Now, the first problem with all this, from an occultist's point of view, is that you have to muck up the geometrically correct occult pentagram in order to make it do anything interesting. The most common way that conspiracy lovers do this is to mush up the pentagram so that it originates over the White House. The effect of this alteration is that the points of the central pentagon can be made to terminate at three Washington circles which each have six streets protruding from them. 6-6-6. Very nifty.

satan3 The downside of this is that the resulting pentagram is no longer a geometrically correct Satanic pentagram. Nor is it a particularly good Masonic pentagram. And while the arrow going through the Pentagon then points fairly well to the lower tip of the pentagram when viewing the map, the arrow is actually several thousand feet off when you drop from the orbital satellite point of view to actually look at where it lands on the ground.

Make of this what you will.
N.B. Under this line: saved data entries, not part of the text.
End Run.

  (** The events of the rate-limited sends [a, ..., a + k - 1], each
      followed by its sleep. *)
Definition limited_events (send : nat -> response) (jitter : nat -> Q) (base_sleep : Q)
    (a k : nat) : list event :=
    flat_map (fun j => [ESend j; ESleep (backoff base_sleep j (send j) + jitter j)]) (seq a k).

  (** What [_send_with_retries] does with the first response that is not
      429. *)
Definition final_result (r : response) : res (option response) :=
    match raise_for_status r with
    | Ret _ => Ret (Some r)
    | Exc m => Exc m
    end.

Definition not_modified : response := {| status_code := 304; retry_after := None |}.

  (** Two rate-limited answers, the second with [Retry-After: 2], then 200. *)
Definition two_limited (j : nat) : response :=
    if (j <=? 2)%nat
    then {| status_code := 429; retry_after := if (j =? 2)%nat then Some "2"%string else None |}
    else {| status_code := 200; retry_after := None |}.

End Http.

(** ** [utils.parse_int_auto] *)
Module ParseInt.

  (** The Python values [parse_int_auto] distinguishes; [PObj] is any other
      object, with the outcome of [int(x)] on it. *)
Inductive pyval :=
  | PNone
  | PInt (z : Z)
  | PBool (b : bool)
  | PStr (s : string)
  | PObj (int_x : res Z).

  (** The value of an ASCII digit or letter, as [int] reads it. *)
Definition digit_value (c : ascii) : option Z :=
    let n := nat_of_ascii c in
    if (48 <=? n)%nat && (n <=? 57)%nat then Some (Z.of_nat n - 48)%Z
    else if (97 <=? n)%nat && (n <=? 122)%nat then Some (Z.of_nat n - 87)%Z
    else if (65 <=? n)%nat && (n <=? 90)%nat then Some (Z.of_nat n - 55)%Z
    else None.

  (** Digits of [base], single underscores between digits. *)
Fixpoint dig_loop (base : Z) (l : list ascii) (acc : Z) (after_us : bool) : option Z :=
    match l with
    | [] => if after_us then None else Some acc
    | c :: t =>
        if Ascii.eqb c "_"%char then
          if after_us then None else dig_loop base t acc true
        else
          match digit_value c with
          | Some d => if (d <? base)%Z then dig_loop base t (acc * base + d)%Z false else None
          | None => None
          end
    end.

Definition parse_digits (base : Z) (l : list ascii) : option Z :=
    match l with
    | [] => None
    | c :: _ => if Ascii.eqb c "_"%char then None else dig_loop base l 0%Z false
    end.

  (** The [0x]/[0X] prefix [int(s, 16)] accepts, with one optional
      underscore after it. *)
Definition strip_hex_prefix (l : list ascii) : list ascii :=
    match l with
    | c0 :: cx :: t =>
        if Ascii.eqb c0 "0"%char && (Ascii.eqb cx "x"%char || Ascii.eqb cx "X"%char) then
          match t with
          | c :: t' => if Ascii.eqb c "_"%char then t' else t
          | [] => t
          end
        else l
    | _ => l
    end.

  (** [int(s, base)] for [base] 10 or 16 on a str; [None] is [ValueError]. *)
Definition py_int (s : string) (base : Z) : option Z :=
    let l := list_ascii_of_string (PyStr.strip s) in
    let '(neg, l) :=
      match l with
      | c :: t => if Ascii.eqb c "-"%char then (true, t)
                  else if Ascii.eqb c "+"%char then (false, t)
                  else (false, l)
      | [] => (false, l)
      end in
    let l := if (base =? 16)%Z then strip_hex_prefix l else l in
    match parse_digits base l with
    | Some v => Some (if neg then - v else v)%Z
    | None => None
    end.

  (** [parse_int_auto(x)] *)
Definition parse_int_auto (x : pyval) : res (option Z) :=
    match x with
    | PNone => Ret None
    | PInt z => Ret (Some z)
    | PBool b => Ret (Some (if b then 1 else 0)%Z)
    | PStr x =>
        let s := PyStr.lower (PyStr.strip x) in
        if PyStr.startswith "0x" s then Ret (py_int s 16) else Ret (py_int s 10)
    | PObj r =>
        match r with
        | Ret z => Ret (Some z)
        | Exc _ => Ret None
        end
    end.

Definition digit_of (c : ascii) : Z :=
    match digit_value c with Some d => d | None => 0%Z end.

  (** Value of a list of digit characters in [base], most significant
      first. *)
Definition digits_value (base : Z) (ds : list ascii) : Z :=
    fold_left (fun acc c => acc * base + digit_of c)%Z ds 0%Z.

End ParseInt.

(** ** [rpc.RpcRotator.__init__] *)
Module RpcInit.

  (** [u.startswith("http://") or ... or u.startswith("wss://")] *)
Definition has_scheme (u : string) : bool :=
    PyStr.startswith "http://" u || PyStr.startswith "https://" u
    || PyStr.startswith "ws://" u || PyStr.startswith "wss://" u.

  (** [(u or "").strip()] *)
Definition stripped (u : option string) : string :=
    PyStr.strip (match u with Some v => v | None => EmptyString end).

  (** A non-blank entry with its scheme added. *)
Definition with_scheme (u : string) : string :=
    if has_scheme u then u else ("https://" ++ u)%string.

  (** The [for u in urls] loop building [norm]. *)
Fixpoint norm_loop (us : list (option string)) (norm : list string) : list string :=
    match us with
    | [] => norm
    | u :: t =>
        let v := stripped u in
        if String.eqb v EmptyString then norm_loop t norm
        else
          let v := with_scheme v in
          if existsb (String.eqb v) norm then norm_loop t norm
          else norm_loop t (norm ++ [v])
    end.

  (** [RpcRotator(urls, proxy)]; [self.proxy] is kept as its truth value. *)
Definition rotator_init (us : list (option string)) (proxy : option string) : res Rpc.rotator :=
    match norm_loop us [] with
    | [] => Exc "No RPC URLs provided"%string
    | norm => Ret {| Rpc.urls := norm; Rpc.idx := 0;
                     Rpc.proxy := match proxy with
                                  | Some p => negb (String.eqb p EmptyString)
                                  | None => false
                                  end |}
    end.

End RpcInit.

(* ================================================================== *)
(** * Proofs *)

(** ** Decimal lemmas *)
Module DecimalFacts.

Lemma ctx_round_small (d : dec) :
    Z.abs (coef d) < 10 ^ prec -> ctx_round d = d.
  Proof.
    intros H. unfold ctx_round.
    destruct (Z.abs (coef d) <? 10 ^ prec) eqn:E; [reflexivity|].
    apply Z.ltb_ge in E. lia.
  Qed.

Lemma dec_Q_nonpos_exp (r : dec) :
    dexp r <= 0 -> (dec_Q r == coef r # Z.to_pos (10 ^ (- dexp r)))%Q.
  Proof.
    intros H. unfold dec_Q.
    destruct (0 <=? dexp r) eqn:E.
    - apply Z.leb_le in E. assert (dexp r = 0) as -> by lia.
      simpl. unfold Qeq, inject_Z. simpl. lia.
    - reflexivity.
  Qed.

Lemma pow10_pos (j : Z) : 0 <= j -> 0 < 10 ^ j.
  Proof. intros; apply Z.pow_pos_nonneg; lia. Qed.

Lemma quot_le_Q (t c j : Z) :
    0 <= t -> 0 <= c -> 0 <= j ->
    (inject_Z (Z.quot (t * c) (10 ^ j)) <= inject_Z t * (c # Z.to_pos (10 ^ j)))%Q.
  Proof.
    intros Ht Hc Hj.
    pose proof (pow10_pos j Hj) as Hp.
    rewrite Z.quot_div_nonneg by nia.
    unfold Qle, Qmult, inject_Z. simpl.
    rewrite Z2Pos.id by lia.
    pose proof (Z.mul_div_le (t * c) (10 ^ j) Hp). nia.
  Qed.

Lemma sumQ_grid (ps : list dec) :
    Forall (fun p => dexp p = -18) ps ->
    (sumQ ps == (fold_right Z.add 0%Z (map coef ps) # Z.to_pos (10 ^ 18)))%Q.
  Proof.
    induction 1 as [|p ps Hp _ IH]; simpl.
    - reflexivity.
    - rewrite IH. unfold dec_Q. rewrite Hp. simpl.
      unfold Qeq, Qplus. simpl. ring.
  Qed.

End DecimalFacts.

(** ** [_build_chunks] on amounts with at most 18 fractional digits *)
Module ChunksFacts.
Import DecimalFacts Chunks.

Lemma quantize_grid (x : Z) :
    Z.abs x < 10 ^ prec -> quantize_down (Dec x (-18)) q_exp = Some (Dec x (-18)).
  Proof.
    intros H. unfold quantize_down, q_exp. cbn [coef dexp].
    rewrite Z.leb_refl, Z.sub_diag, Z.pow_0_r, Z.mul_1_r.
    destruct (10 ^ prec <=? Z.abs x) eqn:E; [apply Z.leb_le in E; lia|reflexivity].
  Qed.

Lemma dsub_grid (t : Z) (acc : dec) :
    (acc = Dec (coef acc) (-18) \/ acc = Dec 0 0) ->
    Z.abs (t - coef acc) < 10 ^ prec ->
    dsub (Dec t (-18)) acc = Dec (t - coef acc) (-18).
  Proof.
    intros [Ha|Ha] Hs; rewrite Ha in *; simpl in *;
      unfold dsub, dadd, dneg; simpl; rewrite ctx_round_small; simpl;
      try (f_equal; ring); try (simpl; lia).
  Qed.

Lemma dadd_grid (acc : dec) (p : Z) :
    (acc = Dec (coef acc) (-18) \/ acc = Dec 0 0) ->
    Z.abs (coef acc + p) < 10 ^ prec ->
    dadd acc (Dec p (-18)) = Dec (coef acc + p) (-18).
  Proof.
    intros [Ha|Ha] Hs; rewrite Ha in *; simpl in *;
      unfold dadd; simpl; rewrite ctx_round_small; simpl;
      try (f_equal; ring); try (simpl; lia).
  Qed.

Lemma dmul_quantize (t : Z) (r : dec) :
    0 <= t -> 0 <= coef r -> dexp r <= 0 -> t * coef r < 10 ^ prec ->
    quantize_down (dmul (Dec t (-18)) r) q_exp
    = Some (Dec (Z.quot (t * coef r) (10 ^ (- dexp r))) (-18)).
  Proof.
    intros Ht Hc Hk Hs. destruct r as [c k]; cbn [coef dexp] in *.
    unfold dmul. cbn [coef dexp]. rewrite ctx_round_small by (cbn [coef]; lia).
    unfold quantize_down, q_exp. cbn [coef dexp].
    assert (Hq : 0 <= Z.quot (t * c) (10 ^ (- k)) <= t * c).
    { pose proof (pow10_pos (- k) ltac:(lia)).
      rewrite Z.quot_div_nonneg by nia.
      split; [apply Z.div_pos; nia|apply Z.div_le_upper_bound; nia]. }
    destruct (-18 <=? -18 + k) eqn:E.
    - apply Z.leb_le in E. assert (k = 0) by lia. subst k.
      rewrite Z.add_0_r, Z.sub_diag, Z.pow_0_r, Z.mul_1_r, Z.opp_0, Z.pow_0_r, Z.quot_1_r.
      destruct (10 ^ prec <=? Z.abs (t * c)) eqn:F; [apply Z.leb_le in F; lia|reflexivity].
    - replace (-18 - (-18 + k)) with (- k) by lia.
      destruct (10 ^ prec <=? Z.abs (Z.quot (t * c) (10 ^ (- k)))) eqn:F;
        [apply Z.leb_le in F; lia|reflexivity].
  Qed.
It's interesting, and the pent shape is pretty visible, even if it doesn't spell out a 6-6-6. And let's face it, the whole damn idea of the Pentagon is pretty creepy anyway. And it all comes back to France, anyway, because the street layout was designed by a French guy named Pierre Charles L'Enfante, a Mason, who was commissioned to design the government center by George Washington, a Mason.

When you mix up the 9/11 theory with the occult symbol theory, you get something a little extra-special creepy. If the Pentagon is an occult powerhouse that holds the nation together, and al Qaeda blew it up on its 60th anniversary (while simultaneously creating the world's biggest enactment of "The Falling Tower" disaster card from the Tarot deck), then maybe Osama bin Laden is actually an evil Masonic sorceror who just killed the secret magickal spell that has held the United States together lo these many years.

Or, um, maybe not.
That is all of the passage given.